Dataset entries

(** The loop of [fill_window] makes its segments from one header. *)
Lemma segment_loop_held (P : TCPSegment.t -> Prop) fuel buffer_str is_fin h index n s s' :
  segment_loop fuel buffer_str is_fin h index n s = Ret s' ->
  (forall fin seqno data, P (TCPSegment.mk (set_flags h (TCPHeader.syn h) fin seqno) (Buffer.of_string data))) ->
  Forall P (held s) -> Forall P (held s').
Proof.
  revert h index n s. induction fuel as [|fuel IH]; intros h index n s; [done|].
  cbn [segment_loop]. intros (data & _ & E)%bind_Ret Hp Hs. cbv zeta in E.
  assert (forall fin seqno, Forall P (held (push_segment s
    (TCPSegment.mk (set_flags h (TCPHeader.syn h) fin seqno) (Buffer.of_string data))))) as Hs'
    by (intros; by apply held_push).
  revert E. match goal with |- context [if ?b then segment_loop _ _ _ _ _ _ _ else _] => destruct b end.
  - intros E. eapply IH; [exact E| |apply Hs']. intros fin seqno data'. apply Hp.
  - intros [= <-]. apply Hs'.
Qed.

Lemma fill_window_held (P : TCPSegment.t -> Prop) s s' :
  (forall syn fin seqno data,
     P (TCPSegment.mk (set_flags TCPHeader.default syn fin seqno) (Buffer.of_string data))) ->
  fill_window s = Ret s' -> Forall P (held s) -> Forall P (held s').
Proof.
  intros HP. assert (forall remaining syn, send_readable s remaining syn = Ret s' ->
    Forall P (held s) -> Forall P (held s')) as Hsend.
  { intros remaining syn. unfold send_readable. intros ([d b] & _ & E)%bind_Ret Hs. revert E.
    match goal with |- (if ?b then _ else _) = _ -> _ => destruct b end; [by intros [= <-]|].
    match goal with |- (if ?b then _ else _) = _ -> _ => destruct b end; [by intros [= <-]|].
    intros E. eapply segment_loop_held; [exact E|intros; apply HP|exact Hs]. }
  unfold fill_window. generalize (if _byted_in_flight s <? _window_size s
    then uint64 (_window_size s - _byted_in_flight s) else 0). intros remaining.
  destruct (remaining =? 0); [by intros [= <-]|]. destruct (_is_syn_received s); [apply Hsend|].
  destruct (head (_seg_queue s)) as [front|]; [|apply Hsend]. destruct (is_syn front); [by intros [= <-]|done].
Qed.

◆ Work required ◆
Reproduce the data shown above exactly, including every line.

◆ Solution for this task ◆
(** The loop of [fill_window] makes its segments from one header. *)
Lemma segment_loop_held (P : TCPSegment.t -> Prop) fuel buffer_str is_fin h index n s s' :
  segment_loop fuel buffer_str is_fin h index n s = Ret s' ->
  (forall fin seqno data, P (TCPSegment.mk (set_flags h (TCPHeader.syn h) fin seqno) (Buffer.of_string data))) ->
  Forall P (held s) -> Forall P (held s').
Proof.
  revert h index n s. induction fuel as [|fuel IH]; intros h index n s; [done|].
  cbn [segment_loop]. intros (data & _ & E)%bind_Ret Hp Hs. cbv zeta in E.
  assert (forall fin seqno, Forall P (held (push_segment s
    (TCPSegment.mk (set_flags h (TCPHeader.syn h) fin seqno) (Buffer.of_string data))))) as Hs'
    by (intros; by apply held_push).
  revert E. match goal with |- context [if ?b then segment_loop _ _ _ _ _ _ _ else _] => destruct b end.
  - intros E. eapply IH; [exact E| |apply Hs']. intros fin seqno data'. apply Hp.
  - intros [= <-]. apply Hs'.
Qed.

Lemma fill_window_held (P : TCPSegment.t -> Prop) s s' :
  (forall syn fin seqno data,
     P (TCPSegment.mk (set_flags TCPHeader.default syn fin seqno) (Buffer.of_string data))) ->
  fill_window s = Ret s' -> Forall P (held s) -> Forall P (held s').
Proof.
  intros HP. assert (forall remaining syn, send_readable s remaining syn = Ret s' ->
    Forall P (held s) -> Forall P (held s')) as Hsend.
  { intros remaining syn. unfold send_readable. intros ([d b] & _ & E)%bind_Ret Hs. revert E.
    match goal with |- (if ?b then _ else _) = _ -> _ => destruct b end; [by intros [= <-]|].
    match goal with |- (if ?b then _ else _) = _ -> _ => destruct b end; [by intros [= <-]|].
    intros E. eapply segment_loop_held; [exact E|intros; apply HP|exact Hs]. }
  unfold fill_window. generalize (if _byted_in_flight s <? _window_size s
    then uint64 (_window_size s - _byted_in_flight s) else 0). intros remaining.
  destruct (remaining =? 0); [by intros [= <-]|]. destruct (_is_syn_received s); [apply Hsend|].
  destruct (head (_seg_queue s)) as [front|]; [|apply Hsend]. destruct (is_syn front); [by intros [= <-]|done].
Qed.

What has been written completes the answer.